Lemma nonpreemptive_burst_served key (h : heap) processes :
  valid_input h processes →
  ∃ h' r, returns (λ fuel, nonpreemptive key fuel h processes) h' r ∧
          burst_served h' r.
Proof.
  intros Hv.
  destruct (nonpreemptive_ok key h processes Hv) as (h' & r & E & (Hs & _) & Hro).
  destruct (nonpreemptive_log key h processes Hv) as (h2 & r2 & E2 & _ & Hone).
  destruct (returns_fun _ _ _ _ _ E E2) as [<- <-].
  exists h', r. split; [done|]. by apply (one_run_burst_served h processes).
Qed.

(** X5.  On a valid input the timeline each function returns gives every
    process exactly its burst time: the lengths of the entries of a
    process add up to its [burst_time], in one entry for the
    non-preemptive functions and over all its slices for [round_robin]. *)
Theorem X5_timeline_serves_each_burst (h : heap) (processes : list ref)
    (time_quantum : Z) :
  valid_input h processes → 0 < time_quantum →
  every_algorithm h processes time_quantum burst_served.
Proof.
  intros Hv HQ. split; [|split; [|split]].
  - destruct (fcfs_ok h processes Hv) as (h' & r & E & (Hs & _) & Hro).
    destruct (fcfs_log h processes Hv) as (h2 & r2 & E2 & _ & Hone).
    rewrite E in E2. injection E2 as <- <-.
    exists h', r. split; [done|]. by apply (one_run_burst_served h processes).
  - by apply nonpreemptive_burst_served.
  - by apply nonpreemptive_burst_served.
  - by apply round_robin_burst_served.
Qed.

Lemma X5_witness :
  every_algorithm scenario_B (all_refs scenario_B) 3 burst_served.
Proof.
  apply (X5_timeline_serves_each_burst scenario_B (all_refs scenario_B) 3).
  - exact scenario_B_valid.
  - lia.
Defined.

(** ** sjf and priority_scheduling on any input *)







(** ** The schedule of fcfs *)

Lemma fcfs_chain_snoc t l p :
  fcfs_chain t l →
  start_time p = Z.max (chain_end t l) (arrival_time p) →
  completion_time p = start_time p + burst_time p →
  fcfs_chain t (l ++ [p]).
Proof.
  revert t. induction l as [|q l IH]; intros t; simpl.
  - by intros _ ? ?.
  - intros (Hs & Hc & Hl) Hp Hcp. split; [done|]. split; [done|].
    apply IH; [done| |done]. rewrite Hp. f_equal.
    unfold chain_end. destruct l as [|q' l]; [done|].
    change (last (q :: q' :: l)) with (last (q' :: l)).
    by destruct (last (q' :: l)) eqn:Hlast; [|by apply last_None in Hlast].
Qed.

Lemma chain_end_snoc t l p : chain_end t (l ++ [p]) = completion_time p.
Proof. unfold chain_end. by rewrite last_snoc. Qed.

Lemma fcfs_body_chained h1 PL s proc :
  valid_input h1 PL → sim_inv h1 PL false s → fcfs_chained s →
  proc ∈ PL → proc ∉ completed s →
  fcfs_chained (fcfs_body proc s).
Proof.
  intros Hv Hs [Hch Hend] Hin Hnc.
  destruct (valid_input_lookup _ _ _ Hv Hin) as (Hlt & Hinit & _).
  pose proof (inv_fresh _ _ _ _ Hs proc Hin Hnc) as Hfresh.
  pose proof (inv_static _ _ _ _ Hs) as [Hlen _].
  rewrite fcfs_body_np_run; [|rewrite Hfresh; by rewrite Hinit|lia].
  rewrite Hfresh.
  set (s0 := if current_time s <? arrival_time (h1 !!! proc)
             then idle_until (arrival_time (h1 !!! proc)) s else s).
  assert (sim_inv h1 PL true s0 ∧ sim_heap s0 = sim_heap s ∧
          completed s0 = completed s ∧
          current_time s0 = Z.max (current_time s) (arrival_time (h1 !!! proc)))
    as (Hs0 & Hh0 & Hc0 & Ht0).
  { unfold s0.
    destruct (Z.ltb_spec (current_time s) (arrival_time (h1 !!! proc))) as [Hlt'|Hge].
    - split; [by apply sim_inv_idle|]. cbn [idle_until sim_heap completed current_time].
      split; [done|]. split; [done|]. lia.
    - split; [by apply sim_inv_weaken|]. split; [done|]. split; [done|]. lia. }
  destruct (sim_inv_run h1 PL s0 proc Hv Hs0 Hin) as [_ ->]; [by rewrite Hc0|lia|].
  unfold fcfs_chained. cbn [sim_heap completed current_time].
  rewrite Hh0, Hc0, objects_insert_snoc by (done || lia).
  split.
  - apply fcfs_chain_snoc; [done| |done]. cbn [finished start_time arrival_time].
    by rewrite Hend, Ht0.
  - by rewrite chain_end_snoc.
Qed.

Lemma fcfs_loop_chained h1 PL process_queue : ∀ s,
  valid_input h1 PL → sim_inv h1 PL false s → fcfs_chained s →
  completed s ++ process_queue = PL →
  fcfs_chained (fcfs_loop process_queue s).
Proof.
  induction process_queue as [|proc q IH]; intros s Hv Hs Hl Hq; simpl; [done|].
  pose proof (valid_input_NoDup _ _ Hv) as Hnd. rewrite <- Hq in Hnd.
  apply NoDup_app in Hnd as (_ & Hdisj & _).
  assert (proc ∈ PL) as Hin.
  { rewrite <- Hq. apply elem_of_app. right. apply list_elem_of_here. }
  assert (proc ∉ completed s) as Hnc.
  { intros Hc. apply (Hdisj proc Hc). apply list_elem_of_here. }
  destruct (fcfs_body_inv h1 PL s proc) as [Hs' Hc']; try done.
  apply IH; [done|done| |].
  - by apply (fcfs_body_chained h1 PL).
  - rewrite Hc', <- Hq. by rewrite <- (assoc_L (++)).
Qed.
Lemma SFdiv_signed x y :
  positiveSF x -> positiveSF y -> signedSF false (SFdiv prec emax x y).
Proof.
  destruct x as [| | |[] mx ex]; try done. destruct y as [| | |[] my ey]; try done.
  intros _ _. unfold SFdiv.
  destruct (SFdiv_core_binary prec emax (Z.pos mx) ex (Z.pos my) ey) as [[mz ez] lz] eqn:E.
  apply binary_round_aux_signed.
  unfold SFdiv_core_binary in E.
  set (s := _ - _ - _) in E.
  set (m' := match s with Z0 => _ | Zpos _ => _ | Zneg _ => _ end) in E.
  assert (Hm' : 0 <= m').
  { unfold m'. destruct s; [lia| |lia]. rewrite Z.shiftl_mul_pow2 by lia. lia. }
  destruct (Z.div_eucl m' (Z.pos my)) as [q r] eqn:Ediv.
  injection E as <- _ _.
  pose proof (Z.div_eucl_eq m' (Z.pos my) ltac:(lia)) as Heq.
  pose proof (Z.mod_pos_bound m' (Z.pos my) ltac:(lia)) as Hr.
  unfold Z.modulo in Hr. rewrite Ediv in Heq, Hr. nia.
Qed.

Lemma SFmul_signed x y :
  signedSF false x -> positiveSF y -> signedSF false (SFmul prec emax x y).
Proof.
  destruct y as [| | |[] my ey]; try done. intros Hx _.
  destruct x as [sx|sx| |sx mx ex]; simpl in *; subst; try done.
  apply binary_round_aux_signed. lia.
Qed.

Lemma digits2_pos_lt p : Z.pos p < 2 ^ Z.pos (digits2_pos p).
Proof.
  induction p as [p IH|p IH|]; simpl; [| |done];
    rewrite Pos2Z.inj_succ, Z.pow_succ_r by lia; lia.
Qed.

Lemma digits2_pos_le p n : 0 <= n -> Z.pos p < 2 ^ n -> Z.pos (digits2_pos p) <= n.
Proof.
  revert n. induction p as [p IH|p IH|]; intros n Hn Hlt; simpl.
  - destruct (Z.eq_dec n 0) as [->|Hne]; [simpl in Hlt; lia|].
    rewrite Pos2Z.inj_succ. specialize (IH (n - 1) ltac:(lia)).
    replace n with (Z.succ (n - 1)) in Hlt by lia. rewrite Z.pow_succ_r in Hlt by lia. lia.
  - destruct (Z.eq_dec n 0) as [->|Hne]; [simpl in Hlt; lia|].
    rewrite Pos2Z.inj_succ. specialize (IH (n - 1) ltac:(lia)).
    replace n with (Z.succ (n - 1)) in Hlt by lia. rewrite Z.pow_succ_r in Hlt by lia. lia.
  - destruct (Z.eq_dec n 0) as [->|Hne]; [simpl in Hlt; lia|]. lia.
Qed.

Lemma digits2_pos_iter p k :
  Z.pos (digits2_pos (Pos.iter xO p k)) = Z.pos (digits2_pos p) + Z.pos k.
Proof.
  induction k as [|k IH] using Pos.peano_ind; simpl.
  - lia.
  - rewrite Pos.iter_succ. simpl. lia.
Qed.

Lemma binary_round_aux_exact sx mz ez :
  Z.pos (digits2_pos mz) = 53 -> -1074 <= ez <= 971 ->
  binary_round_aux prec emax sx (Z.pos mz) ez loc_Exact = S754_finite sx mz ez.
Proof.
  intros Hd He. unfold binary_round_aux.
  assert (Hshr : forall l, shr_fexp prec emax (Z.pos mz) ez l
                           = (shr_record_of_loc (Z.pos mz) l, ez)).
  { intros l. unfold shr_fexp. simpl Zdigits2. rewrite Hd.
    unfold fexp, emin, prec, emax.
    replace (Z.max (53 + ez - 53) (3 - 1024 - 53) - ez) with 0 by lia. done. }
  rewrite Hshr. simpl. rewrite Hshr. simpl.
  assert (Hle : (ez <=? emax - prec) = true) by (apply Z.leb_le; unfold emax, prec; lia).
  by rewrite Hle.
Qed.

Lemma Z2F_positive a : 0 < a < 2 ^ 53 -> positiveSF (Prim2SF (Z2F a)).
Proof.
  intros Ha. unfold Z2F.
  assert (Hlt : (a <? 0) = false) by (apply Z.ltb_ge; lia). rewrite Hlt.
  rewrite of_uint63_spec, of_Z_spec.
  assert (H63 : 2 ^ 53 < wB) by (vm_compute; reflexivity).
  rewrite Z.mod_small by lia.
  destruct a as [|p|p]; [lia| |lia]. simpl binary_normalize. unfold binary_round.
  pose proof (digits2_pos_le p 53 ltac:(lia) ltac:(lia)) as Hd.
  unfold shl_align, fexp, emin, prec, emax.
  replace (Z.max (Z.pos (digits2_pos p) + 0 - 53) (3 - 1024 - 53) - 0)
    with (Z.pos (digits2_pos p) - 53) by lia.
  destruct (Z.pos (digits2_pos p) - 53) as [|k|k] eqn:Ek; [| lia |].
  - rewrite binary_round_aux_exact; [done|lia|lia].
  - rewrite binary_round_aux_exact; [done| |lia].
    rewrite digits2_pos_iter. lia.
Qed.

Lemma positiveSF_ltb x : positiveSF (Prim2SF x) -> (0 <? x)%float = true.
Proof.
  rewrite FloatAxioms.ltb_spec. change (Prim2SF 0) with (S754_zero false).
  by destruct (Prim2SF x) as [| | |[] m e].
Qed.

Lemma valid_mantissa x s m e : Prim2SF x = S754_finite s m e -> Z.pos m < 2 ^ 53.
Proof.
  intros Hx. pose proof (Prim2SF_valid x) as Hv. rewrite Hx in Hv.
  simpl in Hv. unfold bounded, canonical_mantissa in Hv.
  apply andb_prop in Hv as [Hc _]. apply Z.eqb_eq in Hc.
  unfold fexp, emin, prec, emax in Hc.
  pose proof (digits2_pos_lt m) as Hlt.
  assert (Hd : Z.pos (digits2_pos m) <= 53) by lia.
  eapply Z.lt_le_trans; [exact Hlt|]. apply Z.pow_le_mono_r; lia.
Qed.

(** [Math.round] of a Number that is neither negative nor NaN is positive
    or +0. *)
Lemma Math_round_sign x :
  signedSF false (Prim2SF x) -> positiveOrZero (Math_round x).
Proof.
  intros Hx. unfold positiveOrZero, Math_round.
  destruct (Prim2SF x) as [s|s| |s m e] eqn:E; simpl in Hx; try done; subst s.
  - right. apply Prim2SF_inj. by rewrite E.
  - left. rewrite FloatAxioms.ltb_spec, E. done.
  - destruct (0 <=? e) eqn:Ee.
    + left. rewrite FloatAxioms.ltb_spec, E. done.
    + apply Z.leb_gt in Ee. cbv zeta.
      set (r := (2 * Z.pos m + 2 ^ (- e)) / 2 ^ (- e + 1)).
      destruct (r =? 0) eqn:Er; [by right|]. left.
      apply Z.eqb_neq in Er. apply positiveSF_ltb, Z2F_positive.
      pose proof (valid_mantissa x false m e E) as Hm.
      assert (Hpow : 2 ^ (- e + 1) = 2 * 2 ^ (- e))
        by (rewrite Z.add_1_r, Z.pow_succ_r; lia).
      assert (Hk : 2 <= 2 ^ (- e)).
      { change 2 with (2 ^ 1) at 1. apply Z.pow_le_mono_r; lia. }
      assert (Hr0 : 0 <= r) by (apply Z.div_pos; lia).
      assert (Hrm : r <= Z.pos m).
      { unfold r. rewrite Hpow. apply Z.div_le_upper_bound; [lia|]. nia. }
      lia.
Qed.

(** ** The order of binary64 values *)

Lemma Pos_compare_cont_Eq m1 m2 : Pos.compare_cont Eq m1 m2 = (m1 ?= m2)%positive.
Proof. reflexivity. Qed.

• [Exercise details] Would you please show every line of the material above that includes the string "change"?

• [Written solution]
    change (last (q :: q' :: l)) with (last (q' :: l)).
  rewrite FloatAxioms.ltb_spec. change (Prim2SF 0) with (S754_zero false).
      { change 2 with (2 ^ 1) at 1. apply Z.pow_le_mono_r; lia. }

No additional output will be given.